Loyalty rewards and incentives have been an adoption in today’s society that has helped both brick mortar e-commerce sites to retain customers and drive down acquisition costs by rewarding them for their loyalty towards their brand. It is a strategy that has been proven to be effective and some carry out this incentive in form of raffle draws and others by selecting their best customer for a particular week, depending on what works best for them.
Customer loyalty programs are believed to have started in the 18th century with a strategy called “premium marketing” or “spend and get”. It was a strategy that saw American retailers give their customers copper tokens for purchases, this token can later be redeemed for products on future purchases. This strategy remained popular throughout the 19th century and paved the way for the loyalty rewards being enjoyed today.
It quickly became established among retailers that copper tokens were an expensive method of rewarding customers and stamps was introduced as a replacement for coins in loyalty rewards in the late 19th century. Retailers started awarding the green shield stamp to customers for purchases which could later be redeemed for catalog products.
At a certain point in the early 1900s, individual brands and retailers started introducing their ways of engaging customers. Box Tops were known to be one of the brand-specific programs. They were coupons printed directly to product packages and could later be redeemed for premiums or rewards.
Frequent Fliers, one of the most well-known loyalty programs ever created, was introduced in the late 1900s. Frequent Fliers was often regarded as the first full-scale loyalty program of the modern era and American Airlines launched their Frequent Flier program in 1981. This program changed the game for customer loyalty and currently boasts over 50 million members in the revamped AAdvantage program.
Then came the Loyal Aggregator programs that rewarded points regardless of the retailer that the customer originally earned them from. The accumulated points can be used to purchase items through a separate retailer in a similar fashion to Green stamps and popular programs like Air Miles and Aeroplane.

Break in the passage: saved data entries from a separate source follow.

(** The date format of the data model, [YYYY-MM-DD]: four digits, a
    hyphen, two digits, a hyphen, two digits.  For such a date
    [journal-DATE.md] is a short file name of one path segment, so that
    [path.join] only puts the separator between the directory and the
    name and the write goes to that file of the journal directory. *)
Definition iso_date (d : string) : bool :=
  match d with
  | String y1 (String y2 (String y3 (String y4 (String h1
      (String m1 (String m2 (String h2 (String d1 (String d2 EmptyString)))))))))
    => forallb (λ c, bool_decide (is_Some (Ascii.is_nat c)))
         [y1; y2; y3; y4; m1; m2; d1; d2]
       && bool_decide (h1 = "-"%char) && bool_decide (h2 = "-"%char)
  | _ => false
  end.


(** A whole number that a JavaScript number holds exactly
    ([Number.isSafeInteger]); a template prints such a number with its
    decimal digits, as [pretty] does. *)
Definition safe_integer (n : Z) : Prop :=
  (- 9007199254740991 ≤ n ≤ 9007199254740991)%Z.

(** *** The data of the mock fetchers

    [fetchADOWorkItems], [fetchCalendarEvents] and [fetchPullRequests]
    return these records; the properties the pipeline never reads (the
    changed and created dates, the reviewers) are left out. *)

Definition mockWorkItems : list Raw.item :=
  [ {| Raw.id := 2523677;
       Raw.fields :=
         {| Raw.System_Title :=
              "[ACS][EUDB] Workstream 1: Comply with EU Data Boundary requirements for EUII/CC processing and storage only within EUDB by 06/30/22";
            Raw.System_State := "In Progress";
            Raw.System_WorkItemType := "Feature";
            Raw.System_Tags :=
              Some "Consumer:IC3-ACS; CY21H2; CY22H2; dcrreview; EUDB; EUDB-IC3; IC3-ACS; IC3-EUDB-W1; IC3Horizontal; IC3horizontalapproved; Producer:IC3-ACS; Semester:Cu; Spool2HCY2023-Dependencies" |} |};
    {| Raw.id := 2572902;
       Raw.fields :=
         {| Raw.System_Title :=
              "[ACS] Data tagging for SMBA and ACS auth (identified during bot implementation)";
            Raw.System_State := "Pending";
            Raw.System_WorkItemType := "Exception";
            Raw.System_Tags := Some "IC3 ACS" |} |} ].

Definition mockStandup : Js.object :=
  list_to_map [ ("title", Js.VStr "Daily Standup - ACS Team");
                ("startTime", Js.VStr "09:00 AM");
                ("endTime", Js.VStr "09:30 AM");
                ("attendees", Js.VNum 5);
                ("type", Js.VStr "meeting") ].

Definition mockReview : Js.object :=
  list_to_map [ ("title", Js.VStr "EUDB Architecture Review");
                ("startTime", Js.VStr "2:00 PM");
                ("endTime", Js.VStr "3:00 PM");
                ("attendees", Js.VNum 12);
                ("type", Js.VStr "review") ].

Definition mockFocus : Js.object :=
  list_to_map [ ("title", Js.VStr "Focus Time - Code Review");
                ("startTime", Js.VStr "10:00 AM");
                ("endTime", Js.VStr "11:30 AM");
                ("attendees", Js.VNum 1);
                ("type", Js.VStr "focus") ].

Definition mockEvents : list Js.object := [mockStandup; mockReview; mockFocus].

Definition mockPRs : list Js.object :=
  [ list_to_map [ ("id", Js.VNum 12345);
                  ("title", Js.VStr "Fix EUDB compliance validation logic");
                  ("status", Js.VStr "Active");
                  ("repository", Js.VStr "acs-backend") ] ].


(** A raw item that carries nothing but a state. *)
Definition item_in_state (s : string) : Raw.item :=
  {| Raw.id := 1;
     Raw.fields := {| Raw.System_Title := "X"; Raw.System_State := s;
                      Raw.System_WorkItemType := "Task";
                      Raw.System_Tags := None |} |}.

(** An entry that holds nothing but a date. *)
Definition blankEntry (d : string) : JournalEntry :=
  {| date := d; dayOfWeek := "";
     workItems := {| inProgress := []; open := []; pending := [] |};
     pullRequests := []; meetings := []; accomplishments := [];
     challenges := []; nextSteps := []; mood := "productive"; notes := "" |}.

(** *** MCPJournalIntegrator.generateComprehensiveJournal

    The three fetchers are awaited together and return the mock records
    above; the entry is built, enhanced and saved.  [today] is the clock
    read of [generateTodaysEntry], [now] the one of the footer. *)
Definition generateComprehensiveJournal (Date_getDay : Date.t → nat)
    (Date_toISOString : Date.t → string) (journalDir : string)
    (today now : Date.t) (files : gmap string string)
    : string * gmap string string :=
  let workItems := mockWorkItems in
  let meetings := mockEvents in
  let pullRequests := mockPRs in
  let journalEntry :=
    generateTodaysEntry Date_getDay Date_toISOString today
      workItems pullRequests meetings in
  let enhancedEntry :=
    enhanceJournalEntry journalEntry
      {| raw_workItems := workItems; raw_meetings := meetings;
         raw_pullRequests := pullRequests |} in
  saveEntry Date_toISOString journalDir now enhancedEntry files.

(** The four moods in the order of the policy, lightest first; any other
    text ranks above them. *)
Definition moodRank (mood : string) : nat :=
  if String.eqb mood "relaxed" then 0
  else if String.eqb mood "productive" then 1
  else if String.eqb mood "busy" then 2
  else if String.eqb mood "overwhelmed" then 3
  else 4.

(** *** The [create-work-item] tool of the Azure DevOps server

    The handler builds a JSON patch document from its arguments before it
    calls the work item API: the title always, then the description, the
    assignee and the priority when they are truthy, and the severity when
    it is truthy and the work item type is a bug.  Optional arguments are
    [None] when left out; a priority is a whole number here. *)
Module AdoServer.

The 1990s also saw card-based retail loyalty programs gain popularity where retailers implemented in-store loyalty programs that were easier to monitor in comparison to the collection of stamps and branded currency. This loyalty program is still popular today as brands still find it effective and accountable.
The introduction of tech to loyalty rewards and incentives has been a game-changer as it is with every other industry tech has been introduced to. This innovation has made it possible for anyone to start a loyalty reward program for their store or site, meaning that loyalty programs are no longer reserved for only the big players in the retail space.
With digital loyalty programs, customers don’t only get rewarded when they spend certain amounts at a store, but also for a variety of desired actions. From getting points for social media activities that extend the marketing scope of a retailer, to making referrals that bring in new customers and grow revenue, the options have become almost endless for customer rewards.
Although we are presently in the digital era of rewarding loyal customers, the value of a company’s digital point can be affected by several factors which range from credibility to accountability. If a company’s trust is affected either by a major security breach or whatever that leads to the loss of valuable data, the value of their loyalty points will plummet and this will not look good on their brand.
One way to tackle this problem is by implementing a technology that cannot be breached, manipulated, or tampered with. This is why Nexus Coin is proposing the solution of incorporating blockchain technology into their mobile app, SRAY. Nexus Coin is a next-generation digital payment and incentive platform that is based in the UAE, Dubai.
The incorporation of blockchain technology into the Nexus Coin digital platform will enable them to deal with concerns such as security, transparency, and high transaction fees that may plague the mind of consumers, through the use of smart contracts, asset collaterals, and personal authentication mechanisms.
Providing maximum security for consumers of a digital platform cannot be overemphasized as that brings a level of trust that guarantees that consumers will continue to patronize a digital brand. This is what the Nexus Coin Project aims at achieving.